Cognitive load condition did not influence the quality of the trajectory

We next examined whether the quality of the trajectory varied between our 3 cognitive loading conditions and our target columns by quantifying deviation from linearity of the hand-path. Fig. 3 shows the mean deviation from linearity, across conditions and columns. The repeated measure 3×4 ANOVA evaluated the role of condition and target column on the mean linearity. A main effect of target column was detected, F(3, 30) = 5.879, p = 0.003, partial η2 = 0.370. There was no significant effect of condition, nor was there an interaction between target column and condition. The effect of target location on linearity was expected, as reaches to different locations in space reflect different joint coordination patterns and thus different degrees of linearity (Hollerbach and Flash, 1982; Sainburg et al., 1999). In summary, our display conditions had a substantial effect on reaction time, and thus on cognitive load, but not on movement quality, as reflected by linearity.

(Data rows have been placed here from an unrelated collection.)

Lemma nearest_once {T} (q : list T) knn g : NoDup (fst <$> points g) -> NoDup (fst <$> nearest q knn g).
Proof.
  intros Hn. unfold nearest. rewrite fmap_take. eapply sublist_NoDup; [|apply sublist_take]. rewrite merge_sort_Permutation, <- list_fmap_compose. done.
Qed.

(** A search that looks at every point. *)
#[program] Definition brute_force (l2 : list f32 -> list f32 -> f32) : Hnsw := {|
  graph := Points;
  graph_new _ _ _ _ _ dist := {| point_dist := dist; points := [] |};
  graph_insert _ v id g := {| point_dist := point_dist g; points := points g ++ [(id, v)] |};
  graph_find _ q knn ef g := nearest q knn g;
  dist_l2 := l2;
  view _ g := (point_dist g, points g);
  find_inserted _ q knn ef := nearest_sound q knn;
  find_once _ q knn ef := nearest_once q knn
|}.
Solve All Obligations with done.

(** ** The HNSW index *)

Definition MAX_LAYER : Z := 1.
Definition HNSW_CACHE_VERSION : str := lit "ains-hnsw-cache-v1".
Definition metric_name (m : Metric) : str := match m with Cosine => lit "cosine" | Euclidean => lit "euclidean" end.
Definition cache_key (ns : MemoryNamespace) : str := lit "hnsw/" ++ namespace_str ns.

(** [DistCosineI8::eval]. *)
Definition dist_cosine_i8 (a b : list Z) : f32 := max32 (sub32 (f32_of_Z 1) (cosine_similarity_i8 a b)) f32_zero.

Section Native.
Context `{Hnsw}.

Inductive HnswBackend := CosineGraph (g : graph Z) | L2Graph (g : graph f32).

Definition backend_new (c : VectorIndexConfig) : HnswBackend :=
  let m := Z.max 4 (Z.min 256 (graph_m c)) in
  let ef_c := Z.max (graph_ef c) 16 in
  match distance_metric c with
  | Cosine => CosineGraph (graph_new m VECTOR_MAX_ENTRIES MAX_LAYER ef_c dist_cosine_i8)
  | Euclidean => L2Graph (graph_new m VECTOR_MAX_ENTRIES MAX_LAYER ef_c dist_l2)
  end.

Definition backend_insert (vector : list f32) (internal_id : nat) (b : HnswBackend) : HnswBackend :=
  match b with
  | CosineGraph g => CosineGraph (graph_insert (data (quantize_i8 vector)) internal_id g)
  | L2Graph g => L2Graph (graph_insert vector internal_id g)
  end.

Definition backend_search (query : list f32) (knn ef : nat) (b : HnswBackend) : list (nat * f32) :=
  match b with
  | CosineGraph g => graph_find (data (quantize_i8 query)) knn ef g
  | L2Graph g => graph_find query knn ef g
  end.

Cognitive load modulates hand selection

Fig. 4 shows the proportion of hand reaches averaged across participants for each hand and for each target, across conditions. Each target is shown as a circular piegraph, and the proportion of reaches with the left hand is shown in gray, with the right hand in black. Panel A shows the results for the control condition, while panels B and C show the results for each display condition, clustered and distributed, respectively. Thus, the degree of cognitive load of the task is ordered from Panel A (low) to Panel C (high). Two distinct patterns should be noted. As the cognitive load of the task increases, more black reaches (right hand) are made. In addition, as load increases, more right and left hand movements are made across the midline. For the right hand, this is reflected by more black area in columns 1 and 2, and for the left hand, by more gray area in column 3.

Fig. 4.

Fig. 4.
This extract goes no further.